(* ===== verification/Cli.v ===== *)
(** * Cli: the command line

    [Execute] of [src/cmd/tarmak/cmd/root.go], which becomes a provider of
    Terraform ([Plugins]) or runs a command; the commands [set-current], [list]
    and [tunnel] ([cluster_set-current.go], [cluster_list.go], [tunnel.go]) and
    [ListParameters] of [src/pkg/tarmak/utils/list.go].

    Which command some arguments are for is what Cobra answers, an argument
    here.  A table is the list of its rows, without the spaces that align
    its columns. *)

From Stdlib Require Import Floats.SpecFloat.
From S2P Require Import Prelude Types Defaults Net Utils Role Provider InstancePool Config Cluster ClusterSpec.
From S2P Require Import Environment Paths Plugins.

(** ** Execute *)

(** The process of a plugin ends with a code, once the provider it serves is no
    longer used. *)
Inductive Executed := ExecPlugin (served : option string * Z) | ExecFails (err : error) | ExecRun (args : list string).

Definition clusterKubectlCmd_Use : string := "kubectl [kubectl command arguments]".
Definition clusterSshCmd_Use : string := "ssh [instance alias] [optional ssh arguments]".

(** The name whose arguments are passed on. *)
Definition passed_on (use : string) : option string :=
  if decide (use = clusterKubectlCmd_Use) then Some "kubectl"
  else if decide (use = clusterSshCmd_Use) then Some "ssh" else None.

Definition insert_dashes (name : string) (args : list string) : list string :=
  let i := IndexOfString args name in
  if (i =? -1)%Z then args else take (S (Z.to_nat i)) args ++ "--" :: drop (S (Z.to_nat i)) args.

(** [traverse] is the usage line of the command Cobra finds, [other] the exit
    code of Terraform's own command for plugins. *)
Definition cmd_Execute (other : list string → Z) (argv0 : string) (traverse : string + error) (args : list string) : Executed :=
  match Execute_plugin other argv0 with
  | Some served => ExecPlugin served
  | None =>
      match traverse with
      | inr err => ExecFails err
      | inl use => ExecRun match passed_on use with Some name => insert_dashes name args | None => args end
      end
  end.

(** ** Tables *)
Definition ToUpper_byte (c : ascii) : ascii :=
  let n := nat_of_ascii c in
  if (97 <=? n) && (n <=? 122) then ascii_of_nat (n - 32) else c.

(** [strings.ToUpper] on ASCII. *)
Definition ToUpper (s : string) : string := string_of (ToUpper_byte <$> bytes_of s).

Section tables.
Context `{MapRange}.

(** The keys of a map that are not listed yet, in the order of the map. *)
Definition add_keys (keys : list string) (varMap : gmap string string) : list string :=
  foldl (λ keys kv, if decide (kv.1 ∈ keys) then keys else keys ++ [kv.1]) keys (range varMap).

Definition all_keys (keys : list string) (varMaps : list (gmap string string)) : list string := foldl add_keys keys varMaps.

Definition cell (varMap : gmap string string) (key : string) : string :=
  match varMap !! key with Some val => val +:+ " " | None => "" end.

(** The header and the rows. *)
Definition ListParameters (keys : list string) (varMaps : list (gmap string string)) : list (list string) :=
  let keys := all_keys keys varMaps in
  map ToUpper keys :: map (λ varMap, map (cell varMap) keys) varMaps.
End tables.

(** ** Commands on clusters *)
Definition cluster_name (e : EnvT) (c : ClusterT) : string := e_Name e +:+ "-" +:+ c_Name c.

Definition cluster_names (envs : list EnvT) : list string := envs ≫= λ e, map (cluster_name e) (e_clusters e).

Section commands.
Context {bytes : Type} (Encode : Config → bytes + error) (io_error : nat → option error).

(** [set-current]: the configuration and the exit code. *)
Definition set_current (envs : list EnvT) (args : list string) (st : State bytes) : GoM (State bytes * Z) :=
  match args with
  | [name] =>
      if decide (name ∈ cluster_names envs) then
        r ← SetCurrentCluster Encode io_error st name;
        mret (r.1, if is_nil r.2 then 0%Z else 1%Z)
      else mret (st, 1%Z)
  | _ => mret (st, 1%Z)
  end.
End commands.

(** [list], a row: the type of the cluster is an argument, as it depends on
    the environment the cluster was built in. *)
Definition cluster_row (type : ClusterT → string) (current : string * string) (e : EnvT) (c : ClusterT)
    : GoM (gmap string string) :=
  kubernetesVersion ← (if decide (type c = ClusterTypeHub) then mret ""
                       else k ← deref (cl_Kubernetes (c_conf c)); mret (ck_Version k));
  mret (<["name" := c_Name c]> (<["environment" := e_Name e]> (<["version" := kubernetesVersion]> (<["type" := type c]>
       (<["zone" := public_zone (e_provider e)]>
       (<["current" := if decide (current = (e_Name e, c_Name c)) then "true" else "false"]> ∅))))) : gmap string string).

(** ** The tunnel command: whether the tunnel was started, and the attempts *)
Fixpoint tunnel_attempts (start : nat → option error) (retries n : nat) : bool * nat :=
  match retries with
  | 0 => (false, n)
  | S retries' => match start n with None => (true, S n) | Some _ => tunnel_attempts start retries' (S n) end
  end.

Definition tunnel_cmd (start : nat → option error) (args : list string) : (bool * nat) + error :=
  if decide (length args = 3) then inl (tunnel_attempts start 5 0)
  else inr (Errorf ("expecting only a destination, destination port and local port argument, got=" +:+ fmt_strings args)).

(** ** What the commands do *)

Lemma insert_dashes_first pre name rest : name ∉ pre → insert_dashes name (pre ++ name :: rest) = pre ++ name :: "--" :: rest.
Proof.
  intros Hn. unfold insert_dashes, IndexOfString.
  destruct (IndexOfString_from_spec 0 (pre ++ name :: rest) name) as [[Hno _]|(k & -> & Hk & Hfirst)]; [set_solver|].
  assert (k = length pre) as ->.
  { destruct (lt_eq_lt_dec k (length pre)) as [[Hlt|?]|Hgt]; [|done|].
    - rewrite lookup_app_l in Hk by done. by apply list_elem_of_lookup_2 in Hk.
    - destruct Hfirst. rewrite take_app_ge by lia. replace (k - length pre) with (S (k - length pre - 1)) by lia. set_solver. }
  rewrite Z.add_0_l, Nat2Z.id. destruct (Z.eqb_spec (Z.of_nat (length pre)) (-1)); [lia|].
  assert (pre ++ name :: rest = (pre ++ [name]) ++ rest) as -> by (by rewrite <- app_assoc).
  rewrite take_app_length', drop_app_length' by (rewrite length_app; cbn; lia). by rewrite <- app_assoc.
Qed.

(** What follows the name of the command [kubectl] or [ssh] is passed on as it
    is, flags too, if that name is not also a value before it. *)
Theorem Execute_passes_on other argv0 use name pre rest :
  Execute_plugin other argv0 = None → passed_on use = Some name → name ∉ pre →
  cmd_Execute other argv0 (inl use) (pre ++ name :: rest) = ExecRun (pre ++ name :: "--" :: rest).
Proof. intros Hp Hu Hn. unfold cmd_Execute. rewrite Hp, Hu. by rewrite insert_dashes_first. Qed.

(** If it is, the dashes are put before the command itself. *)
Example dashes_misplaced :
  cmd_Execute (λ _, 0%Z) "/usr/bin/tarmak" (inl clusterSshCmd_Use) ["--config-directory"; "ssh"; "cluster"; "ssh"; "bastion"] =
  ExecRun ["--config-directory"; "ssh"; "--"; "cluster"; "ssh"; "bastion"].
Proof. reflexivity. Qed.

Section tables.
Context `{MapRange}.

Lemma add_keys_spec keys (l : list (string * string)) :
  let keys' := foldl (λ keys kv, if decide (kv.1 ∈ keys) then keys else keys ++ [kv.1]) keys l in
  keys `prefix_of` keys' ∧ (NoDup keys → NoDup keys') ∧ ∀ k, k ∈ keys' ↔ k ∈ keys ∨ k ∈ l.*1.
Proof.
  revert keys. induction l as [|[k v] l IH]; intros keys; cbn; [split_and!; [done..|set_solver]|].
  destruct (decide (k ∈ keys)) as [Hin|Hout].
  - destruct (IH keys) as (H1 & H2 & H3). split_and!; [done..|]. intros j. rewrite H3. set_solver.
  - destruct (IH (keys ++ [k])) as (H1 & H2 & H3). split_and!.
    + etrans; [|exact H1]. by apply prefix_app_r.
    + intros Hd. apply H2, NoDup_app. split_and!; [done|set_solver|apply NoDup_singleton].
    + intros j. rewrite H3. set_solver.
Qed.

Lemma all_keys_spec keys varMaps :
  keys `prefix_of` all_keys keys varMaps ∧ (NoDup keys → NoDup (all_keys keys varMaps)) ∧
  ∀ k, k ∈ all_keys keys varMaps ↔ k ∈ keys ∨ ∃ m, m ∈ varMaps ∧ is_Some (m !! k).
Proof.
  unfold all_keys. revert keys. induction varMaps as [|m ms IH]; intros keys; cbn.
  { split_and!; [done..|]. set_solver. }
  destruct (add_keys_spec keys (range m)) as (H1 & H2 & H3), (IH (add_keys keys m)) as (H4 & H5 & H6).
  split_and!; [by etrans|auto|]. intros k. rewrite H6. unfold add_keys. rewrite H3.
  assert (k ∈ (range m).*1 ↔ is_Some (m !! k)) as ->; [|set_solver].
  rewrite list_elem_of_fmap. split.
  - intros ([k' v] & -> & Hin). apply range_elem in Hin. eauto.
  - intros [v Hv]. exists (k, v). by rewrite range_elem.
Qed.

(** The table has the keys that were asked for first, every other key of a map
    once, and in each row the value of each key. *)
Theorem ListParameters_correct keys varMaps :
  ∃ columns, ListParameters keys varMaps = map ToUpper columns :: map (λ m, map (cell m) columns) varMaps ∧
    keys `prefix_of` columns ∧ (NoDup keys → NoDup columns) ∧
    ∀ k, k ∈ columns ↔ k ∈ keys ∨ ∃ m, m ∈ varMaps ∧ is_Some (m !! k).
Proof. exists (all_keys keys varMaps). split; [done|]. apply all_keys_spec. Qed.
End tables.

(** A cluster becomes the current one only if the configuration has it, and
    then the file has it too. *)
Theorem set_current_safe {bytes} (Encode : Config → bytes + error) io_error envs args st st' :
  set_current Encode io_error envs args st = Ret (st', 0%Z) →
  ∃ name c, args = [name] ∧ name ∈ cluster_names envs ∧ conf st = Some c ∧
    conf st' = Some (with_current name c) ∧ (inl <$> file st') = Some (Encode (with_current name c)).
Proof.
  unfold set_current. destruct args as [|name [|]]; [done| |done]. case_decide as Hin; [|done].
  unfold SetCurrentCluster. destruct (conf st) as [c|]; [|done]. cbn. intros [= <- Hz].
  exists name, c. split_and!; [done..| |]; revert Hz; unfold writeYAML; cbn;
    (destruct (io_error (ops st)); [done|]; destruct (io_error (S (ops st))); [done|]; by destruct (Encode _)).
Qed.

Lemma tunnel_attempts_spec start retries n :
  let r := tunnel_attempts start retries n in
  r.2 ≤ n + retries ∧ (∀ k, n ≤ k → S k < r.2 → start k ≠ None) ∧
  if r.1 then ∃ k, r.2 = S k ∧ n ≤ k ∧ start k = None else r.2 = n + retries ∧ ∀ k, n ≤ k < n + retries → start k ≠ None.
Proof.
  revert n. induction retries as [|retries IH]; intros n; cbn; [split_and!; lia|].
  destruct (start n) eqn:Hn; cbn.
  - destruct (IH (S n)) as (H1 & H2 & H3). split_and!; [lia| |].
    + intros k Hk Hlt. destruct (decide (k = n)) as [->|]; [by rewrite Hn|]. apply H2; lia.
    + destruct (tunnel_attempts start retries (S n)) as [[] m]; cbn in *.
      * destruct H3 as (k & ? & ? & ?). exists k. split_and!; [done|lia|done].
      * destruct H3 as [-> H3]. split; [lia|]. intros k Hk. destruct (decide (k = n)) as [->|]; [by rewrite Hn|]. apply H3. lia.
  - split_and!; [lia|lia|]. exists n. auto.
Qed.
(** Both URLs lead to the pointer. *)
Lemma pointer_of_url e : e = S3HashDir ∨ e = S3LegacyObject →
  pointer_of ("/" +:+ Join [clusterName; e] "/") = pointer_path clusterName.
Proof.
  assert (∀ x, "/" +:+ Join [clusterName; x] "/" = ("/" +:+ clusterName) +:+ String "/" x) as Happ.
  { intros x. by rewrite string_app_assoc. }
  assert (∀ es, es ≠ [] → Forall plain es → path_Join ["/" +:+ Join es "/"; S3HashObject] = "/" +:+ Join (es ++ [S3HashObject]) "/") as Hptr.
  { intros es Hne Hes. apply (path_Join_rooted es [S3HashObject]); [done..|]. plains. }
  unfold pointer_of. intros [->| ->].
  - rewrite (Happ S3HashDir), path_Base_plain by (by apply plain_const). rewrite decide_False by done.
    rewrite <- Happ. apply (Hptr [clusterName; S3HashDir]); [done|plains].
  - rewrite (Happ S3LegacyObject), path_Base_plain by (by apply plain_const). rewrite decide_True by done.
    rewrite <- Happ. change [clusterName; S3LegacyObject] with ([clusterName] ++ [S3LegacyObject]).
    rewrite path_Dir_rooted by (plains || by apply plain_const).
    change S3HashDir with (Join [S3HashDir] "/"). rewrite path_Join_rooted by (done || plains).
    apply (Hptr [clusterName; S3HashDir]); [done|plains].
Qed.

(** What the agent gets, in terms of the objects. *)
Definition agent_result (p : option string) (m : string → option string) : string + error :=
  let key h := path_Dir (pointer_path clusterName) +:+ "/" +:+ h +:+ "-puppet.tar.gz" in
  match p with
  | None => inr (Errorf ("error getting s3 object '" +:+ pointer_path clusterName +:+ "' in bucket '" +:+ bucket
                         +:+ "': " +:+ error_string (Errorf "NoSuchKey")))
  | Some h =>
      match m h with
      | Some content => inl content
      | None => inr (Errorf ("error getting encrypted object by hash '" +:+ key h +:+ "' in bucket '"
                             +:+ bucket +:+ "': " +:+ error_string (Errorf "NoSuchKey")))
      end
  end.

Lemma agent_reads_eq url s1 s2 :
  names_ok → manifest_url url → (∀ h, pointer s1 = Some h → has_byte "/" h = false) →
  agent_reads url s1 s2 = Ret (agent_result (pointer s1) (λ h, manifest s2 h)).
Proof.
  intros Hok Hurl Hh. unfold agent_reads, hash_GetManifest.
  assert (∃ e, (e = S3HashDir ∨ e = S3LegacyObject) ∧
    url_Parse other url = inl {| Host := bucket; Path := "/" +:+ Join [clusterName; e] "/" |}) as (e & He & ->).
  { destruct Hurl as [->| ->]; [exists S3HashDir|exists S3LegacyObject]; (split; [by auto|]); by apply url_Parse_s3. }
  cbn [Host Path]. rewrite pointer_of_url by done. cbn.
  assert (object_path (pointer_path clusterName) = pointer_path clusterName) as ->.
  { apply (object_path_rooted [clusterName; S3HashDir; S3HashObject]); [done|plains]. }
  destruct (pointer s1) as [h|] eqn:Hp; [|done]. specialize (Hh h eq_refl). cbn.
  assert (path_Dir (pointer_path clusterName) +:+ "/" +:+ h +:+ "-puppet.tar.gz" = manifest_path clusterName h) as Hkey.
  { unfold pointer_path. change [clusterName; S3HashDir; S3HashObject] with ([clusterName; S3HashDir] ++ [S3HashObject]).
    rewrite path_Dir_rooted by (plains || by apply plain_const).
    unfold manifest_path. rewrite !Join_cons by done. by rewrite !string_app_assoc. }
  rewrite Hkey.
  assert (object_path (manifest_path clusterName h) = manifest_path clusterName h) as ->.
  { pose proof (manifest_plain h Hh). apply object_path_rooted; [done|plains]. }
  by destruct (manifest s2 h).
Qed.
Lemma Sorted_lookup_le {A} (R : relation A) `{!PreOrder R} l i j x y :
  Sorted R l → i ≤ j → l !! i = Some x → l !! j = Some y → R x y.
Proof.
  intros Hs%(Sorted_StronglySorted R). revert i j. induction Hs as [|z l _ IH Hf]; intros i j Hij Hx Hy; [done|].
  destruct i as [|i], j as [|j]; simpl in *; [by simplify_eq| |lia|by apply (IH i j); [lia|..]].
  injection Hx as ->. apply list_elem_of_lookup_2 in Hy. exact (proj1 (Forall_forall _ _) Hf y Hy).
Qed.
(** Success is the end of the command. *)
Definition ended_well (h : events) (r : Z * option error) : Prop :=
  r.2 = None → r.1 = 0%Z ∧ ∃ sess, E (CSelect sess) (Some EOk) ∈ h ∨ E (CWait sess) EOk ∈ h.

Lemma in_session_safe h c sess :
  conn_to h c → E (CNewSession c) (inl sess) ∈ h → existsb is_start h = false →
  safe may_ask h (in_session c sess (Join cmd " ")) (λ h' r, h ⊆ h' ∧ only_started h' sess ∧ ended_well h' r).
Proof.
  intros Hc Hsess Hn. unfold in_session. apply safe_call; [split_and!; [done|by exists c|done]|].
  intros err. set (e1 := E (CStart _ _) err). assert (only_started (h ++ [e1]) sess) as Ho by (by apply only_started_none).
  destruct err as [err|]; [by cbn; split_and!; [apply sub_snoc| |]|].
  apply safe_call; [eexists; apply in_last|]. intros d. set (e2 := E (CSelect _) d).
  assert (only_started ((h ++ [e1]) ++ [e2]) sess) as Ho2 by (by apply only_started_snoc).
  assert (h ⊆ (h ++ [e1]) ++ [e2]) as Hsub by (etrans; apply sub_snoc).
  destruct d as [d|].
  { cbn. split_and!; [done..|]. destruct d; [|done..]. intros _. split; [done|]. exists sess. left. apply in_last. }
  apply safe_call. { split; [by eapply conn_to_mono|]. exists sess. apply in_last. }
  intros []. apply safe_call. { exists sess. apply in_before, in_last. }
  intros []. apply safe_call. { by apply in_before, in_before, in_last. }
  intros d. cbn. split_and!.
  - etrans; [exact Hsub|]. etrans; [apply sub_snoc|]. etrans; apply sub_snoc.
  - by do 3 (apply only_started_snoc; [|done]).
  - destruct d; [|done..]. intros _. split; [done|]. exists sess. right. apply in_last.
Qed.

Lemma existsb_none_start h sess text a : existsb is_start h = false → E (CStart sess text) a ∉ h.
Proof.
  intros Hn Hin. assert (existsb is_start h = true); [|congruence]. apply existsb_exists. eexists.
  split; [by apply list_elem_of_In|done].
Qed.

Lemma state_ok_start : state_ok [] s0.
Proof. split; [by left|by left|done]. Qed.

(** Running a command on an instance, whatever the network and the cloud
    answer.  The bastion is the only address that is connected to directly;
    another instance is reached by a stream through a connection to the
    bastion, to the address of the host of that name; every connection uses
    the key of the environment and the user of the bastion.  The command is
    started once at most, on a session of such a connection; the session is
    closed on every path, while the connection is closed only when the run is
    canceled; and success is reported only for a command that has ended well. *)
Theorem Execute_safe : safe may_ask [] (Execute ParsePrivateKey hostName cmd s0) executed.
Proof.
  unfold Execute. apply safe_bind. eapply safe_mono; [by apply client_part, state_ok_start|].
  intros h1 [s1 [c|err]] _ (_ & Hs1 & Hc); cbn [fst snd] in *.
  2: { cbn. split_and!; [done| |apply Hs1]. intros sess text a Hin. by apply (existsb_none_start h1) in Hin; [|apply Hs1]. }
  specialize (Hc c eq_refl). apply safe_call; [by right|]. intros r. set (e := E (CNewSession c) r).
  pose proof (state_ok_snoc h1 s1 e Hs1 eq_refl) as Hs2. destruct r as [sess|err].
  2: { cbn. split_and!; [done| |apply Hs2]. intros sess text a Hin. by apply (existsb_none_start (h1 ++ [e])) in Hin; [|apply Hs2]. }
  assert (conn_to (h1 ++ [e]) c) as Hc2 by (eapply conn_to_mono; [apply sub_snoc|done]).
  apply safe_bind. eapply safe_mono; [apply in_session_safe; [done|apply in_last|apply Hs2]|].
  intros h3 r _ (Hsub & Ho & Hw). apply safe_call.
  { exists c. split; [by eapply conn_to_mono|]. apply Hsub, in_last. }
  intros []. cbn. set (e' := E (CCloseSession sess) ()). split_and!.
  - intros Hr. destruct (Hw Hr) as (? & sess' & [?|?]); (split; [done|]); exists sess'; [left|right]; by apply in_before.
  - intros sess' text a [Hin|Heq%list_elem_of_singleton]%elem_of_app; [|done]. rewrite (Ho _ _ _ Hin). apply in_last.
  - intros c' Hc'. eapply bastion_conn_mono; [|by apply Hs2]. etrans; [exact Hsub|apply sub_snoc].
Qed.
End spec.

● Exercise description: Look through the listing and extract every line with "Hfirst" in it.

● Result of the exercise:
  destruct (IndexOfString_from_spec 0 (pre ++ name :: rest) name) as [[Hno _]|(k & -> & Hk & Hfirst)]; [set_solver|].
    - destruct Hfirst. rewrite take_app_ge by lia. replace (k - length pre) with (S (k - length pre - 1)) by lia. set_solver. }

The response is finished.